DHP: Along with Kaiser-Permanente, Partners is one of the founding provider organizations in Continua Health Alliance, launched last year. How is Continua working to make personal telehealth a reality?

KVEDAR: Continua is now a consortium of 122 companies. Our vision is that it will achieve or ratify certain standards for equipment to plug-and-play in the home telehealth space. I like to use the analogy of a USB cable, where you merely have to plug it in, and the computer will find the right printer and download the correct software. This is what we hope Continua will do. If the devices are easy to use and certified, then patients can use them and doctors will feel comfortable recommending them. An equivalent of an Underwriter’s Laboratory-type certification.

DHP: For connected health to work, don’t you need to find new reimbursement models?

KVEDAR: That’s true. Although there are exceptions, there are no real reimbursement models that reward better care and improved adherence to therapy. Sometimes as healthcare providers we find ourselves in a paradoxical situation where we are trying to do the right thing but can’t extract revenue from the system to sustain it. Here at Partners, we are excited about Pay for Performance and trying to take a national leadership role in moving it forward. We think Medicare will go in that direction and with our local payers we have already gone there.

Medicare is experimenting with any number of reimbursement models, and they all have a common theme of reimbursing high-quality care and measuring outcomes.

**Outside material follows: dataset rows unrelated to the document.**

(* ===== verification/AuditView.v ===== *)
(** * Looking at recordings: the log viewers of [internal/proxy/admin_tui.go]

    [streamTextLog] with its regular expression for escape sequences, [playTTYRec]
    with the pauses between frames and the key that stops it, and [streamAdminLog]. *)

From S2P Require Import Prelude GoStr GoTime Json Io AuditLog.
From stdpp Require Import options.
Open Scope Z_scope.

(** ** The escape sequences *)

Definition is_csi_param (b : byte) : bool := is_digit b || (bval b =? 59) || (bval b =? 63).

Definition is_ascii_letter (b : byte) : bool :=
  ((65 <=? bval b) && (bval b <=? 90)) || ((97 <=? bval b) && (bval b <=? 122)).

(** [[0-9;?]*[a-zA-Z]]: the classes are disjoint, so there is one way to match. *)
Fixpoint csi_rest (s : str) : option str :=
  match s with
  | [] => None
  | b :: s' => if is_csi_param b then csi_rest s' else if is_ascii_letter b then Some s' else None
  end.

(** [[^\x07]*\x07]. *)
Fixpoint bel_rest (s : str) : option str :=
  match s with
  | [] => None
  | b :: s' => if bval b =? 7 then Some s' else bel_rest s'
  end.

(** [ansiEscape] after its ESC: what follows the match.  The alternatives differ in
    the byte after the ESC. *)
Definition escape_rest (s : str) : option str :=
  match s with
  | b :: s' =>
      if bval b =? 91 then csi_rest s'
      else if (bval b =? 40) || (bval b =? 41) then
        match s' with
        | c :: s'' => if bool_decide (c ∈ §"AB012") then Some s'' else None
        | [] => None
        end
      else if (bval b =? 61) || (bval b =? 62) then Some s'
      else if bval b =? 93 then
        match s' with
        | c :: d :: s'' => if (bval c =? 48) && (bval d =? 59) then bel_rest s'' else None
        | _ => None
        end
      else None
  | [] => None
  end.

One Medicare demonstration project underway at Mass General is called Care Management for High-Cost Beneficiaries — they pay us a management fee and ask us to lower the cost of caring for some very sick patients; if we do that, we can keep or return this management fee. That really starts to put provider organizations in the same kind of risk-sharing agreement that a health plan might be in if they contract with Medicare. We call it Capitation Lite.

DHP: You’re leading some innovative research in a variety of medical specialties. What are some of these programs?

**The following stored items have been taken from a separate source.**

(* ===== verification/AdminOps.v ===== *)
(** * What the admin console does: the operations of [internal/proxy/admin_tui.go]

    The queries the console lists from, and the operations behind its forms: creating
    a user, setting a user's access to servers, adding a server with a new key or a
    pasted one, and installing a key over SSH.  Key generation and the SSH login with a
    password are interfaces. *)

From S2P Require Import Prelude GoStr Net Json Db Rbac Auth Vault Session Killswitch.
From stdpp Require Import options.
Open Scope Z_scope.

(** ** Interfaces *)

(** Generating an RSA key pair from a source of randomness: the PEM text of the private
    key, and the public key; and the line of an [authorized_keys] file. *)
Class KeyGen `{SSH} := {
  rsa_generate : Z -> res (str * pubkey);
  authorized_key : pubkey -> str;
}.

(** What is generated parses back, to a signer with that public key. *)
Class KeyGenLaws {SH : SSH} (KG : KeyGen) := {
  generated_parses : forall seed pem pub, rsa_generate seed = inr (pem, pub) ->
    exists s, parse_private_key pem = inr s /\ public_key s = pub;
}.

(** Logging in over SSH with a password, opening a session and running a command: the
    error of each. *)
Class PasswordSsh := {
  password_dial : str -> str -> str -> option error;
  password_session : str -> option error;
  password_run : str -> str -> option error;
}.

(** ** Lists *)

Record serverOption := Option_ {
  so_id : str; so_hostname : str; so_environment : str; so_selected : bool }.

Definition select (b : bool) (o : serverOption) : serverOption :=
  Option_ (so_id o) (so_hostname o) (so_environment o) b.

Section ops.
Context {PG : Postgres} {BC : Bcrypt} {VS : VaultServer} {SH : SSH} {KG : KeyGen} {PS : PasswordSsh} {UU : UuidText}.

(** The rows a query hands out; where the query fails there are none. *)
Definition rows_of {A} (r : res (list A * option error)) : list A :=
  match r with inl _ => [] | inr (rows, _) => rows end.

Definition queryRoles (d : database) : list str * database :=
  let '(_, d) := run ensure_unassigned d in
  let '(r, d) := query (fun d => inr (order_by (fun x => x) (map p_role (policies d)))) d in
  (§"unassigned" :: filter (fun r => r <> §"unassigned") (rows_of r), d).

Definition queryServers (d : database) : list serverOption * database :=
  let '(r, d) := query (fun d => inr (map (fun s => Option_ (s_id s) (s_hostname s) (s_environment s) false)
                                        (order_by s_hostname (servers d)))) d in
  (rows_of r, d).

(** The lines of the user list: id, name and role with bars between. *)
Definition user_lines (d : database) : list str * database :=
  let '(r, d) := query (fun d => inr (map (fun u => u_id u ++ §"|" ++ u_username u ++ §"|" ++ u_role u)
                                        (order_by u_username (users d)))) d in
  (rows_of r, d).

(** The servers with what the user can reach now: granted, or by role. *)
Definition access_rows (userID : str) (d : database) : list serverOption :=
  s ← servers d;
  g ← left_join (filter (fun g => g_server_id g = s_id s /\ g_user_id g = userID) (grants d));
  u ← users d;
  p ← left_join (filter (fun p => p_role p = u_role u) (policies d));
  if bool_decide (u_id u = userID)
  then [Option_ (s_id s) (s_hostname s) (s_environment s)
          (is_true (sql_or (Some (bool_decide (is_Some g))) (by_role u s p)))]
  else [].

(** A NULL does not scan into a bool: the option stays unselected. *)
Definition access_options (userID : str) (d : database) : list serverOption * database :=
  let '(r, d) := query (fun d => inr (order_by so_hostname (access_rows userID d))) d in
  (rows_of r, d).

(** ** Users *)

Definition createUser (salt : Z) (username password role : str) (d : database) : res str * database :=
  match bcrypt_generate salt password 12 with
  | inl err => (inl err, d)
  | inr hash => run (insert_user username hash role) d
  end.

(** The active sessions of a user on a server. *)
Definition sessions_on (userID serverID : str) (d : database) : list str :=
  map a_session_id (filter (fun a => a_user_id a = userID /\ a_server_id a = serverID /\ a_status a = §"active")
                      (active_sessions d)).

(** [s.ConnManager.Terminate] for each session; its errors are dropped. *)
Fixpoint kill_all (ids : list str) (cm : ConnectionManager) : list kill_action * ConnectionManager :=
  match ids with
  | [] => ([], cm)
  | id :: ids =>
      match uuid_parse id with
      | None => kill_all ids cm
      | Some sid =>
          let '(_, acts, cm) := TerminateHandle sid 0 0 cm in
          let '(acts', cm) := kill_all ids cm in (acts ++ acts', cm)
      end
  end.

(** One option of [assignServers]: the host name if a grant was taken away. *)
Definition assign_one (userID : str) (srv : serverOption) (cm : ConnectionManager) (d : database)
  : res (option str) * list kill_action * ConnectionManager * database :=
  if so_selected srv then
    match run (insert_grant userID (so_id srv)) d with
    | (inl err, d) => (inl err, [], cm, d)
    | (inr _, d) => (inr None, [], cm, d)
    end
  else
    match run (delete_grant userID (so_id srv)) d with
    | (inl err, d) => (inl err, [], cm, d)
    | (inr n, d) =>
        if 0 <? n then
          let '(r, d) := query (fun d => inr (sessions_on userID (so_id srv) d)) d in
          let '(acts, cm) := kill_all (rows_of r) cm in
          (inr (Some (so_hostname srv)), acts, cm, d)
        else (inr None, [], cm, d)
    end.

Fixpoint assign_loop (userID : str) (opts : list serverOption) (cm : ConnectionManager) (d : database)
  : res (list str) * list kill_action * ConnectionManager * database :=
  match opts with
  | [] => (inr [], [], cm, d)
  | srv :: opts =>
      match assign_one userID srv cm d with
      | (inl err, acts, cm, d) => (inl err, acts, cm, d)
      | (inr h, acts, cm, d) =>
          let '(r, acts', cm, d) := assign_loop userID opts cm d in
          ((fun hs => option_list h ++ hs) <$> r, acts ++ acts', cm, d)
      end
  end.

(** [assignServers]: the error of the UPDATE is dropped. *)
Definition assignServers (userID : str) (opts : list serverOption) (cm : ConnectionManager) (d : database)
  : res (list str) * list kill_action * ConnectionManager * database :=
  let '(_, d) := run (set_override userID) d in
  assign_loop userID opts cm d.

(** ** Servers *)

Definition vault_path (hostname : str) : str := §"secret/data/ssh/" ++ hostname.

(** [fmt.Errorf("what: %v", err)], which keeps the text only. *)
Definition errorf (what : str) (err : error) : error := ErrText (what ++ §": " ++ error_text err).

(** Vault first, then the table. *)
Definition store_server (c : Client) (hostname ip env sshUser pem fingerprint : str) (v : vstate) (d : database)
  : option error * vstate * database :=
  match PutSecret c v (vault_path hostname) pem fingerprint with
  | (Some err, v) => (Some (errorf §"vault provision failed" err), v, d)
  | (None, v) =>
      match run (insert_server hostname ip (vault_path hostname) env sshUser) d with
      | (inl err, d) => (Some (errorf §"db insert failed" err), v, d)
      | (inr _, d) => (None, v, d)
      end
  end.

(** The line for [authorized_keys]; the private key it also returns nobody uses. *)
Definition generateAndSaveServer (seed : Z) (c : Client) (hostname ip env sshUser : str) (v : vstate) (d : database)
  : res (str * str) * vstate * database :=
  match rsa_generate seed with
  | inl err => (inl err, v, d)
  | inr (pem, pub) =>
      match store_server c hostname ip env sshUser pem (FingerprintSHA256 pub) v d with
      | (Some err, v, d) => (inl err, v, d)
      | (None, v, d) => (inr (authorized_key pub, pem), v, d)
      end
  end.

Definition saveCustomServer (c : Client) (hostname ip env sshUser privPEM : str) (v : vstate) (d : database)
  : option error * vstate * database :=
  match parse_private_key privPEM with
  | inl err => (Some (errorf §"invalid private key provided" err), v, d)
  | inr s => store_server c hostname ip env sshUser privPEM (FingerprintSHA256 (public_key s)) v d
  end.

Definition install_command (pubKey : str) : str :=
  §"mkdir -p ~/.ssh && chmod 700 ~/.ssh && echo '" ++ TrimSpace pubKey
  ++ §"' >> ~/.ssh/authorized_keys && chmod 600 ~/.ssh/authorized_keys".

Definition autoProvisionKey (ip sshUser sshPass pubKey : str) : option error :=
  let targetAddr := ip ++ §":22" in
  match password_dial targetAddr sshUser sshPass with
  | Some err => Some (errorf §"ssh dial failed (incorrect credentials or offline)" err)
  | None =>
      match password_session targetAddr with
      | Some err => Some (errorf §"failed to open session" err)
      | None =>
          match password_run targetAddr (install_command pubKey) with
          | Some err => Some (errorf §"failed to inject key" err)
          | None => None
          end
      end
  end.
End ops.

(** ** Lemmas *)

Section ops_lemmas.
Context {PG : Postgres} {BC : Bcrypt} {VS : VaultServer} {SH : SSH} {KG : KeyGen} {PS : PasswordSsh} {UU : UuidText}.

Lemma queryRoles_reach d : db_reach d (queryRoles d).2.
Proof.
  unfold queryRoles. pose proof (run_reach ensure_unassigned d ltac:(intros; constructor)) as H1.
  destruct (run _ d) as [? d1].
  pose proof (query_reach (fun d => inr (order_by (fun x => x) (map p_role (policies d)))) d1) as H2.
  destruct (query _ d1) as [? d2]. by etrans.
Qed.

Lemma queryServers_reach d : db_reach d (queryServers d).2.
Proof.
  unfold queryServers. match goal with |- context [query ?q d] => pose proof (query_reach q d) as H end.
  by destruct (query _ d).
Qed.

Lemma user_lines_reach d : db_reach d (user_lines d).2.
Proof.
  unfold user_lines. match goal with |- context [query ?q d] => pose proof (query_reach q d) as H end.
  by destruct (query _ d).
Qed.

Lemma access_options_reach userID d : db_reach d (access_options userID d).2.
Proof.
  unfold access_options. match goal with |- context [query ?q d] => pose proof (query_reach q d) as H end.
  by destruct (query _ d).
Qed.

Lemma createUser_reach salt un pw role d : db_reach d (createUser salt un pw role d).2.
Proof.
  unfold createUser. destruct (bcrypt_generate _ _ _); [done|]. apply run_reach. intros. constructor.
Qed.

Lemma assign_one_reach userID srv cm d : db_reach d (assign_one userID srv cm d).2.
Proof.
  unfold assign_one. destruct (so_selected srv).
  - pose proof (run_reach (insert_grant userID (so_id srv)) d ltac:(intros; constructor)) as H.
    by destruct (run _ d) as [[|] d1].
  - pose proof (run_reach (delete_grant userID (so_id srv)) d ltac:(intros; constructor)) as H.
    destruct (run _ d) as [[err|n] d1]; [done|]. destruct (0 <? n); [|done].
    match goal with |- context [query ?q d1] => pose proof (query_reach q d1) as H2 end.
    destruct (query _ d1) as [r d2]. destruct (kill_all _ cm). by etrans.
Qed.

Lemma assign_loop_reach userID opts cm d : db_reach d (assign_loop userID opts cm d).2.
Proof.
  revert cm d. induction opts as [|srv opts IH]; intros cm d; [done|]. cbn [assign_loop].
  pose proof (assign_one_reach userID srv cm d) as H.
  destruct (assign_one userID srv cm d) as [[[[err|h] acts] cm1] d1]; [done|].
  specialize (IH cm1 d1). destruct (assign_loop userID opts cm1 d1) as [[[r acts'] cm2] d2]. by etrans.
Qed.

Lemma assignServers_reach userID opts cm d : db_reach d (assignServers userID opts cm d).2.
Proof.
  unfold assignServers. pose proof (run_reach (set_override userID) d ltac:(intros; constructor)) as H.
  destruct (run _ d) as [r d1]. etrans; [exact H|apply assign_loop_reach].
Qed.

KVEDAR: We apply remote monitoring for congestive heart failure patients, giving them a set of technologies and a tablet device that takes readings and allows them to do touch-screen answers to questions about their condition. This goes over a phone line, gets captured on a central server where some rules are applied, and clinicians watch dashboard results. We have cut down the re-admission rate of this population from 25 to five percent as a result of this program.

We also do hypertension monitoring for EMC employees; they take blood pressure readings which are automatically recorded over the phone line where, again, rules are built up on the back end that apply clinical logic. This program is innovative because it’s a provider working directly with an employer, not a health plan. This technology comes as a direct employee benefit, not from a physician.

Other programs are ‘smart pill bottles’ that remind patients to take their medication as well as testing the effectiveness of a computerized avatar as a weight loss coach. All these will hopefully make healthcare convenient for patients, improve workflow efficiency, and ensure cost-effective preventative care.